=== Begin Enclosure ===

(** Alice pays with her own seed. *)
Definition alice_seed : string := EncodeKey (mkULTKey KeyTypeSeed (pad32 "alice")).
Definition signed : res (string * string) := build.Tx_Sign alice_seed (Some theft).
Definition key : string := match GetTxKey theft with Ok k => k | _ => "" end.

Lemma alice_pair : pair_of KeyTypeAccountID (pad32 "alice") victim alice_seed.
Proof. split; [by vm_compute|]. split; by vm_compute. Qed.

Lemma signed_tx_reaches_node_witness :
  GetTxKey theft = Ok key ∧
  SubmitTx (mkSubmitTxRequest "net" (enc theft) key (match signed with Ok (_, sn) => sn | _ => "" end)) server =
    (let! '(_, err) := ask_wait serve_tx future.f_Tx_err (future.mkTx new_future key theft) in
     match err with
     | Some e => ret (status Internal ("submit tx failed: " +:+ e))
     | None => ret (inr tt)
     end) server.
Proof.
  apply (signed_tx_reaches_node (pad32 "alice") victim alice_seed theft (enc theft) _ key server alice_pair eq_refl);
    by vm_compute.
Defined.

End desk.
(* ===== verification/Node.v ===== *)
(** A node, [node/node.go]: it puts the managers, the engine and the RPC server together, starts them, and answers
    the futures of the server in its event loop.

    The state of the node is its engine, with everything the engine reaches, and the master account.  Each case
    of the selects of [eventLoop] and [serveNode] is an operation that takes a future and gives it back with its
    answer; together they are the [NodeBackend] that the server of [Server] is written against. *)

From stdpp Require Import relations.
From S2P Require Import Prelude Lru Pb Db Crypto Keypair Account TxManager Ledger Frame Checkpoint Quorum Ballot Rpc Peer Federated Decree Nomination Outgoing Future Validator Engine EngineSafety Server Config.

Record Node {D C : Type} := mkNode {
  nd_engine : Engine D C;
  nd_Master : option Account;
  nd_txNotices : list (list C * NotifyRequest);  (** the transactions that were broadcast *)
}.
Arguments Node D C : clear implicits.

Definition MaxDecrees : Z := 20.

(** [f.Respond(err)]: a send that blocks would stop the event loop. *)
Definition respond (err : option string) (d : deferError) : res deferError :=
  match Respond err d with
  | Some r => r
  | None => Panic "blocked for ever"
  end.
(** The error of a call, nil or not, and its result. *)
Definition err_of {A} (r : string + A) : option string := match r with inl e => Some e | inr _ => None end.
Definition val_of {A} (r : string + A) : option A := match r with inl _ => None | inr a => Some a end.

Section node.
Context {D T C : Type} {StoreD : Store D} {StoreT : Store T} {TxDb : TxDatabase D T}.
Context {Pbc : PbCodec} {GoRt : GoRuntime} {Crypto : CryptoLib} {Ed : Ed25519}.
Context {QuorumCodec : Codec Quorum} {StatementCodec : Codec Statement}.
Implicit Types n : Node D C.

Definition set_engine (e : Engine D C) n : Node D C := mkNode D C e (nd_Master n) (nd_txNotices n).
Definition on_engine {A} (m : M (Engine D C) A) : M (Node D C) A := λ n,
  let '(e, r) := m (nd_engine n) in (set_engine e n, r).
Definition on_pm {A} (m : M (PeerManager C) A) : M (Engine D C) A := λ e,
  let '(pm, r) := m (e_pm e) in (set_world pm (e_validator e) e, r).

(** * Creation *)

(** The managers over one database, whose buckets are made; then the engine, and the server in front of the node. *)
Definition NewNode (now : Z) (conf : Config) (d : D) : res (NodeServer (Node D C)) :=
  let pm := Peer.NewManager (nc_Peers conf) (nc_NetworkID conf) (nc_NetworkAddr conf) (nc_NodeID conf) (nc_MaxPeers conf) in
  let lm := NewLedgerManager (TxManager.NewManager d) in
  let ctx := mkEngineContext D C (nc_NetworkID conf) (nc_Seed conf) (nc_NodeID conf) (nc_Role conf) MaxDecrees
               (Some pm) (Some tt) (Some lm) (Some tt) (nc_Quorum conf) (nc_ProposeInterval conf) in
  let? engine := NewEngine now (Some ctx) in
  NewNodeServer (nc_NetworkID conf) (nc_NetworkAddr conf) (nc_NodeID conf) (nc_Seed conf) (mkNode D C engine None []).

(** * Start

    A new network begins with the genesis ledger and the master account, whose key pair is made from the hash of
    the network's name; a node that comes back recovers its ledger. *)
Definition create_master (networkID : string) : M (Node D C) unit :=
  let! master := on_engine (on_ledger (ledger_db
    (CreateMasterAccount GetAccountKeypairFromSeed GenesisBaseReserve networkID GenesisTotalTokens 1))) in
  modify (λ n, mkNode D C (nd_engine n) master (nd_txNotices n)).

Definition Start (fuel : nat) (now unix : Z) (networkID : string) (newnode : bool) : M (Node D C) unit :=
  if newnode then
    do! or_fatal "create genesis ledger failed: " (on_engine (on_ledger (CreateGenesisLedger now))) in
    match b58_Decode networkID with
    | None => panic "decode network id failed"
    | Some netID =>
        do! or_fatal "create master account failed: " (create_master netID) in
        or_fatal "propose new value failed: " (on_engine (Propose fuel now unix))
    end
  else or_fatal "recover ledger from checkpoint failed: " (on_engine (on_ledger (RecoverFromCheckpoint now))).

(** * The event loop *)

Definition answer_peer (f : future.Peer) : M (Node D C) future.Peer :=
  do! on_engine (on_pm (AddPeerAddr (future.f_Addr f))) in
  let! d := lift (respond None (future.f_Peer_err f)) in
  ret (future.mkPeer d (future.f_Addr f)).

Definition answer_stmt (f : future.Statement) : M (Node D C) future.Statement :=
  let! r := try (on_engine (RecvStatement (future.f_Stmt f))) in
  let! d := lift (respond (err_of r) (future.f_Stmt_err f)) in
  ret (future.mkStatement d (future.f_Stmt f)).

Definition answer_ledger (f : future.Ledger) : M (Node D C) future.Ledger :=
  let! r := try (on_engine (on_ledger (GetLedger (future.f_LedgerSeq f)))) in
  let! d := lift (respond (err_of r) (future.f_Ledger_err f)) in
  ret (future.mkLedger d (future.f_LedgerSeq f) ((λ l, mkLedger (Some l.1) l.2) <$> val_of r)).

Definition answer_quorum (f : future.Quorum) : M (Node D C) future.Quorum :=
  let! r := try (on_engine (Engine_GetQuorum (future.f_QuorumHash f))) in
  let! d := lift (respond (err_of r) (future.f_Quorum_err f)) in
  ret (future.mkQuorum d (future.f_QuorumHash f) (val_of r ≫= id)).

=== End Enclosure ===

**ABOUT THIS TASK**
Once you find the line with "of the selects" in the entries above, output it and each line after it up to and including the line with "nd_Master : option Account;", and nothing else.

**RESULT OF THIS EXERCISE**
    of the selects of [eventLoop] and [serveNode] is an operation that takes a future and gives it back with its
    answer; together they are the [NodeBackend] that the server of [Server] is written against. *)

From stdpp Require Import relations.
From S2P Require Import Prelude Lru Pb Db Crypto Keypair Account TxManager Ledger Frame Checkpoint Quorum Ballot Rpc Peer Federated Decree Nomination Outgoing Future Validator Engine EngineSafety Server Config.

Record Node {D C : Type} := mkNode {
  nd_engine : Engine D C;
  nd_Master : option Account;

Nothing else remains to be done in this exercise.